* Excerpted data *
────────
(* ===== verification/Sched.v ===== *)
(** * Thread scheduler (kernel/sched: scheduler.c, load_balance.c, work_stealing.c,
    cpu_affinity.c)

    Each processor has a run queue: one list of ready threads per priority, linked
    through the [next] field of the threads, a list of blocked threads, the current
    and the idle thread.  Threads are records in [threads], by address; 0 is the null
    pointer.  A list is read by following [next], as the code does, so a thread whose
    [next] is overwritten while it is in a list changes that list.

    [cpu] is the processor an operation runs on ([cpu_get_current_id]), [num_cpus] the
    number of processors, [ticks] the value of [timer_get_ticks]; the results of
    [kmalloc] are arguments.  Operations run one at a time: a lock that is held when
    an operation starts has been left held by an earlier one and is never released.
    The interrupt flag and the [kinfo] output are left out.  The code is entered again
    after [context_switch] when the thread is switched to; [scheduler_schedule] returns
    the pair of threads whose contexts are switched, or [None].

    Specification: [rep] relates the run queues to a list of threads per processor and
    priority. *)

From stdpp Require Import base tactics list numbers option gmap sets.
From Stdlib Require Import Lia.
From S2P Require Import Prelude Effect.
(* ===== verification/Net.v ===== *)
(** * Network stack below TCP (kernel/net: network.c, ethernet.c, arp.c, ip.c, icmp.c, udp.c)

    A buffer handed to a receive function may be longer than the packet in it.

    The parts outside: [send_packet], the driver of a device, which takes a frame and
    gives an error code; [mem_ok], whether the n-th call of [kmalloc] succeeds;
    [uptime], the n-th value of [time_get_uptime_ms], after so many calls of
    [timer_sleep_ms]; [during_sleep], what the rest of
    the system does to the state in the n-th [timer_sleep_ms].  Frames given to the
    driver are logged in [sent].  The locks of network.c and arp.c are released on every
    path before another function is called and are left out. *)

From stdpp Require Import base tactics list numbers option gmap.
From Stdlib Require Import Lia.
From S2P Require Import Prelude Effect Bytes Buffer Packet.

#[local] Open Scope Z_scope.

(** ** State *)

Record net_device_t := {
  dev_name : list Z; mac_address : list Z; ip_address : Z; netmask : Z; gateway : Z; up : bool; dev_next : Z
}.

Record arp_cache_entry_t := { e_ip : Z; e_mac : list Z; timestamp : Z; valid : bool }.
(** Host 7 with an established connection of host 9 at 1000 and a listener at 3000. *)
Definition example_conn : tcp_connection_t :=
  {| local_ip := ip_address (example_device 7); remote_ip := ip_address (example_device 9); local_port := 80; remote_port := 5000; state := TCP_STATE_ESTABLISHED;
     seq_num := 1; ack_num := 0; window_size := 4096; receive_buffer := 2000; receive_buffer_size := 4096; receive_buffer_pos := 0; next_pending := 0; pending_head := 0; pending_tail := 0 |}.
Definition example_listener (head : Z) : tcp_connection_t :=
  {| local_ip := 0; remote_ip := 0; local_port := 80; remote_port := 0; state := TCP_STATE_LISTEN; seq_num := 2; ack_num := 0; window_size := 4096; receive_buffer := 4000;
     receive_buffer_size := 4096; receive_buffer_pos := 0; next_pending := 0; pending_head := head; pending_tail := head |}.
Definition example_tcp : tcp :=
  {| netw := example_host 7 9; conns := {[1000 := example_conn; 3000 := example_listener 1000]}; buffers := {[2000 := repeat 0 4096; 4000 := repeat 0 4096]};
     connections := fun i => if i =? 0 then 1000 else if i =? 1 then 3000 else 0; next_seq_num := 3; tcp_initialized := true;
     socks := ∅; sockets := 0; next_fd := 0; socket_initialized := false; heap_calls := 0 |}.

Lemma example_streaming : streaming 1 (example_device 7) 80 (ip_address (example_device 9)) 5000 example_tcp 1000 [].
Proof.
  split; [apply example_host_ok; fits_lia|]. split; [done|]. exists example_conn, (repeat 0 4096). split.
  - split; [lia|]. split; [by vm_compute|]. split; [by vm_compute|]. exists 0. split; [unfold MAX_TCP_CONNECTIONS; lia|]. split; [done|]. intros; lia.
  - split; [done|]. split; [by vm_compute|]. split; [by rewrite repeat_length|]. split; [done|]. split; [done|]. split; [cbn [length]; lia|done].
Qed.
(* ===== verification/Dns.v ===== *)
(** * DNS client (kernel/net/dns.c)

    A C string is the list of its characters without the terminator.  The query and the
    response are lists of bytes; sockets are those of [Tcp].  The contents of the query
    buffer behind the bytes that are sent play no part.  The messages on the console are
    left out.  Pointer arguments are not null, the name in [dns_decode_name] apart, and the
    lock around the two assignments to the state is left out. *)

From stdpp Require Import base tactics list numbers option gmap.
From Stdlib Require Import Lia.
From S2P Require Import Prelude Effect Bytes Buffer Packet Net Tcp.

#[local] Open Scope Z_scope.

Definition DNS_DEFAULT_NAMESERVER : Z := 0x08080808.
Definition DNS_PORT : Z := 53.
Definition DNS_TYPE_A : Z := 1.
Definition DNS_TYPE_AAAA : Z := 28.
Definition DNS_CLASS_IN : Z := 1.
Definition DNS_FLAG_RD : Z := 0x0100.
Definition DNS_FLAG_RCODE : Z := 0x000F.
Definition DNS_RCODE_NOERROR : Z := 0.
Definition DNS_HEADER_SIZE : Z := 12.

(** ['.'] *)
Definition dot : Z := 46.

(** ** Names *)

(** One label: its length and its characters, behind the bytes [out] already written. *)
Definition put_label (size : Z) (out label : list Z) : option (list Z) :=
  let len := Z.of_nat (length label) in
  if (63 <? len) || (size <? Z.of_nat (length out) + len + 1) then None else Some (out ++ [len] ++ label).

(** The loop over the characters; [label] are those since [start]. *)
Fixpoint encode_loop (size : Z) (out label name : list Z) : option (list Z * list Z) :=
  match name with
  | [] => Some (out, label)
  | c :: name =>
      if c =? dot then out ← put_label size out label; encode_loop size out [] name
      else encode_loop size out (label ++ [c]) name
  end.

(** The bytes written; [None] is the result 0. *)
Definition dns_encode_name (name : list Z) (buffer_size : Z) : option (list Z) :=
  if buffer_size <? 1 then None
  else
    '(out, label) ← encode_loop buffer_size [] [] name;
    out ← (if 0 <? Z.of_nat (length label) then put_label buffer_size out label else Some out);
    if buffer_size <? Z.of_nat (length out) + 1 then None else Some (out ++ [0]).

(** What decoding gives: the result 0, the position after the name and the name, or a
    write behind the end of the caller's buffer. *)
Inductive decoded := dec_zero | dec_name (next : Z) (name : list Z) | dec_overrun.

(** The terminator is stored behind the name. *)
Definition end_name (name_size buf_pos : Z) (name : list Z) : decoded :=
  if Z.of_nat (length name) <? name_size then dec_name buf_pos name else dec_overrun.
────────
* Task goal *
Take the lines from the top of the data through the one that contains "through the [next]" and copy them exactly, leaving out every line after it.

* Written solution *
(* ===== verification/Sched.v ===== *)
(** * Thread scheduler (kernel/sched: scheduler.c, load_balance.c, work_stealing.c,
    cpu_affinity.c)

    Each processor has a run queue: one list of ready threads per priority, linked
    through the [next] field of the threads, a list of blocked threads, the current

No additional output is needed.